■ WHAT IS EXPECTED ■
Output only the lines of the entries that follow, starting at the one with "Record extent : Type" and running down to the one with "(** [internal_map], entries", both included and unchanged.

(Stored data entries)
╭──
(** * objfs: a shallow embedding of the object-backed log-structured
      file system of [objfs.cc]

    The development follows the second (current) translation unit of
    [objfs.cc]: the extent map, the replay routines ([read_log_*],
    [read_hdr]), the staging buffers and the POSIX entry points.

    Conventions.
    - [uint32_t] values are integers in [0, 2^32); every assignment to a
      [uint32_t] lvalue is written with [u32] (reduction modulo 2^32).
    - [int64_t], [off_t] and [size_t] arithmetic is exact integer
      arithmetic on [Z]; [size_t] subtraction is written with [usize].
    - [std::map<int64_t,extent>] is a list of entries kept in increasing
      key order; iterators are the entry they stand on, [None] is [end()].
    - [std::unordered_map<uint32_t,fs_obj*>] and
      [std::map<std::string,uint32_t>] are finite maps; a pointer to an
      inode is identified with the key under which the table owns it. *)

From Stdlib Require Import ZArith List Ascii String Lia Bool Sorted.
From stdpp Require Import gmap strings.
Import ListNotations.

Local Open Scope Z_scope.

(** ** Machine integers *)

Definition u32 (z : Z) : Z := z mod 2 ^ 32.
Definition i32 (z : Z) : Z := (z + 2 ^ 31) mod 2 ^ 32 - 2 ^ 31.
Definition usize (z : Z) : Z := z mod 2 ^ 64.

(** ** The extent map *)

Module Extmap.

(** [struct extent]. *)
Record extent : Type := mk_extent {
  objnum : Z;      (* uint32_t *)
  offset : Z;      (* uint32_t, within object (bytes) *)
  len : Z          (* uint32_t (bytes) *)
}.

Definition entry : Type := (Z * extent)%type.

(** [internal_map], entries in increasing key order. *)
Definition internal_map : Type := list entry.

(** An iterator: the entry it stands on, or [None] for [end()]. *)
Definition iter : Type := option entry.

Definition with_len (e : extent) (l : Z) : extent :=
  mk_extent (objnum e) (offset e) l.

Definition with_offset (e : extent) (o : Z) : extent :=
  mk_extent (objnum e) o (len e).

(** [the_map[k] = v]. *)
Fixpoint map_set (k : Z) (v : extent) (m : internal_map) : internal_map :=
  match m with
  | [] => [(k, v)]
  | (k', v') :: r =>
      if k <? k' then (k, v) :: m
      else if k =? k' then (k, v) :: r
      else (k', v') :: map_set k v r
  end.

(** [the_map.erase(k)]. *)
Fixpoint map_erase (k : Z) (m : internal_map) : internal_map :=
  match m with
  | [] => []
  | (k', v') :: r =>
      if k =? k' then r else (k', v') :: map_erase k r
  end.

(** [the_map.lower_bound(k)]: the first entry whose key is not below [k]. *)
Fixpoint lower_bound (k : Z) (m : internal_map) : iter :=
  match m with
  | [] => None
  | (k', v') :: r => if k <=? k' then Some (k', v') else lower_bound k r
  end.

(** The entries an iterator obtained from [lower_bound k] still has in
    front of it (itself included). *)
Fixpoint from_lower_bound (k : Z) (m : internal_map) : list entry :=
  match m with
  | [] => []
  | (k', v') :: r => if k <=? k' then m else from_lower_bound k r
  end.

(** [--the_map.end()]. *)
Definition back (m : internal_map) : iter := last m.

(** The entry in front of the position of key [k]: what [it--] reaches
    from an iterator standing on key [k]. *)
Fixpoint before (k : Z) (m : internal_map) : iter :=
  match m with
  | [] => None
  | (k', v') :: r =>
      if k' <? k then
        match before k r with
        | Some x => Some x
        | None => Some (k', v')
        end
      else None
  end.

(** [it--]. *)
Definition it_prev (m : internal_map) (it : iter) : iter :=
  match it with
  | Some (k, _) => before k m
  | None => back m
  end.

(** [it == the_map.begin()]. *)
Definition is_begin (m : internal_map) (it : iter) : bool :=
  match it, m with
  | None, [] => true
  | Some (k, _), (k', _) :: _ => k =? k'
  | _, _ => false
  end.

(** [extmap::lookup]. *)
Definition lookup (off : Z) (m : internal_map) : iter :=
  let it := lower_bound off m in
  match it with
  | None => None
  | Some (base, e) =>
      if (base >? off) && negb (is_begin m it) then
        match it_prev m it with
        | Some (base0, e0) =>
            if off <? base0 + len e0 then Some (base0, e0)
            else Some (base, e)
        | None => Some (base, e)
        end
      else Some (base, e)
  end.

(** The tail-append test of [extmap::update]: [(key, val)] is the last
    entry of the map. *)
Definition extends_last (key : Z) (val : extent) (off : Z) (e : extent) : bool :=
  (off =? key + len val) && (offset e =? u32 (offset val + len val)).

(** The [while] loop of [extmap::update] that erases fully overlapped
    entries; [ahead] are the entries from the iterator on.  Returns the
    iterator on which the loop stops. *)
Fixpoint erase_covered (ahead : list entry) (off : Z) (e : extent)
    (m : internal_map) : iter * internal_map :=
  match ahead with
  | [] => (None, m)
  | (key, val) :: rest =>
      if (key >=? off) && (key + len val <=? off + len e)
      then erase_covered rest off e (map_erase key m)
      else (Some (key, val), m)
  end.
╰──
╭──
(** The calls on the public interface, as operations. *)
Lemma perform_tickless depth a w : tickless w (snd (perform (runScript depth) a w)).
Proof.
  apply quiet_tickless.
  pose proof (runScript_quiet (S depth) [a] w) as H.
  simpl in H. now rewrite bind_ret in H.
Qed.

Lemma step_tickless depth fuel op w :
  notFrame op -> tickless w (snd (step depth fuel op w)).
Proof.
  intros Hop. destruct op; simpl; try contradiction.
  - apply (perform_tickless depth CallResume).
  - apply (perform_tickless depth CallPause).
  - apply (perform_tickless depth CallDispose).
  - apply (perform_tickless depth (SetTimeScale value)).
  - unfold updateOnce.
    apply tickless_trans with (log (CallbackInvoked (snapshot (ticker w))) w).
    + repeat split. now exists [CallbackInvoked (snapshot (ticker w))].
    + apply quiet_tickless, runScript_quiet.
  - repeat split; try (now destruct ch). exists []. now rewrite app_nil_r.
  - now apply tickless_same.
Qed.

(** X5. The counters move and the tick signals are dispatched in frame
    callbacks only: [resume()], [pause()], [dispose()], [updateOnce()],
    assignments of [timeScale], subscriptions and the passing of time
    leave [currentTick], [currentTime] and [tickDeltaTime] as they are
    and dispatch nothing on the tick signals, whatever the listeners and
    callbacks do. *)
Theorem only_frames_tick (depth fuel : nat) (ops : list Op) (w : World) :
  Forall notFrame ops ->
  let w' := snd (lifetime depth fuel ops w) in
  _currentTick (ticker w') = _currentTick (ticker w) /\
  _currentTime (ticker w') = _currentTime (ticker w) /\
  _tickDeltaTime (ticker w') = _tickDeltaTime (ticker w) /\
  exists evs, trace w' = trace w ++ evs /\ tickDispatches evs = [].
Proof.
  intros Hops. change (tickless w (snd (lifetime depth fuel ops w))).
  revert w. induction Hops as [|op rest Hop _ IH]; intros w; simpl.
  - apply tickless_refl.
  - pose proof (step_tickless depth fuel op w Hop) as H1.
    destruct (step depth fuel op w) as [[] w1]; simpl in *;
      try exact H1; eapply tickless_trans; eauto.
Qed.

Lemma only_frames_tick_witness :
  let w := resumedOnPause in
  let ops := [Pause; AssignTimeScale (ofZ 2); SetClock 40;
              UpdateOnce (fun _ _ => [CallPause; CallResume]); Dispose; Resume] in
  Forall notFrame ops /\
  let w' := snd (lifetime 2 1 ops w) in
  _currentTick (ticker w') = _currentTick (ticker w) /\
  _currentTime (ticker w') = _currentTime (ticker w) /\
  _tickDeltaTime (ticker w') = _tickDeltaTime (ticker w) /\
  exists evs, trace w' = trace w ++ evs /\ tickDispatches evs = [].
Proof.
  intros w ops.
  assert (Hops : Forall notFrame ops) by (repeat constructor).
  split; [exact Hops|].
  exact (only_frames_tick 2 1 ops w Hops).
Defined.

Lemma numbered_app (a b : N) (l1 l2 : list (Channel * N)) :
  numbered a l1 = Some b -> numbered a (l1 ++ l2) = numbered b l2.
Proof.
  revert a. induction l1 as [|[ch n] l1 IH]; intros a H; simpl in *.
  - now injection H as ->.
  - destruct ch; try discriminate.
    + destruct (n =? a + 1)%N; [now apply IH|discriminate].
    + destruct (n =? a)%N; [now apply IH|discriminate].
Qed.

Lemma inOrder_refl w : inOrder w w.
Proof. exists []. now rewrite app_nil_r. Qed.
╰──
■ FINISHED TASK ■
Record extent : Type := mk_extent {
  objnum : Z;      (* uint32_t *)
  offset : Z;      (* uint32_t, within object (bytes) *)
  len : Z          (* uint32_t (bytes) *)
}.

Definition entry : Type := (Z * extent)%type.

(** [internal_map], entries in increasing key order. *)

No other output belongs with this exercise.